▼

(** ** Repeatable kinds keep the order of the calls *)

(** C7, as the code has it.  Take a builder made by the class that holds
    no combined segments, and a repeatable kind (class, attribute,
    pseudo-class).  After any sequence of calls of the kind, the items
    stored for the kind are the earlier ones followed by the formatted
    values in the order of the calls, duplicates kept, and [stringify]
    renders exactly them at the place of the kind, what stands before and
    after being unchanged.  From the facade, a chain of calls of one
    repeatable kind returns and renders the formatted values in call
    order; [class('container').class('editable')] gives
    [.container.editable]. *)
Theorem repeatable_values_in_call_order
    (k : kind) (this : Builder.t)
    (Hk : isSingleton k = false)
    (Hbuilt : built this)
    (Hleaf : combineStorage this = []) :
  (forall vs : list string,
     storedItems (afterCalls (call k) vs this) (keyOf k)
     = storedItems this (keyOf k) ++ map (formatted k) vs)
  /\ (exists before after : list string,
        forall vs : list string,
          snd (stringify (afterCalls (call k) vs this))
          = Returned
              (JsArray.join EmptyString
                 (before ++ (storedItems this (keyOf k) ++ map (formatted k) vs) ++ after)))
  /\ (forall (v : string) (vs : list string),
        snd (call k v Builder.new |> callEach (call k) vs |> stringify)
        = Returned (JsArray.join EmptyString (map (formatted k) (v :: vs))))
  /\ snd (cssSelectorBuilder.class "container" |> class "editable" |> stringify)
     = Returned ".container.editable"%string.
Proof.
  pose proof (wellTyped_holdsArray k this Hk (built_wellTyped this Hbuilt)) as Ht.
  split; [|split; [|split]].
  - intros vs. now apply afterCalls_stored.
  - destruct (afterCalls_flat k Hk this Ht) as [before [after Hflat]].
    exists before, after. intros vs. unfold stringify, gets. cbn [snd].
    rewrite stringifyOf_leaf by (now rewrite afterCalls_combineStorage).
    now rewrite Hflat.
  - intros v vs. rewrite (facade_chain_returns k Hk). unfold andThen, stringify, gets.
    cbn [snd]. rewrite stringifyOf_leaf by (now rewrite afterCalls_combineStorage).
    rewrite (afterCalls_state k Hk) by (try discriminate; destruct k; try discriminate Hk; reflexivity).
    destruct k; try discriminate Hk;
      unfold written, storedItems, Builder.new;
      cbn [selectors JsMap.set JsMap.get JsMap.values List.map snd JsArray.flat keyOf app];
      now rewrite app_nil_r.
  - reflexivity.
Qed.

▲

» EXERCISE DIRECTIONS: In the listing above, please copy exactly the lines from the first through the one that contains "stored for the", and no others.

» ANSWER TO THE EXERCISE:
(** ** Repeatable kinds keep the order of the calls *)

(** C7, as the code has it.  Take a builder made by the class that holds
    no combined segments, and a repeatable kind (class, attribute,
    pseudo-class).  After any sequence of calls of the kind, the items
    stored for the kind are the earlier ones followed by the formatted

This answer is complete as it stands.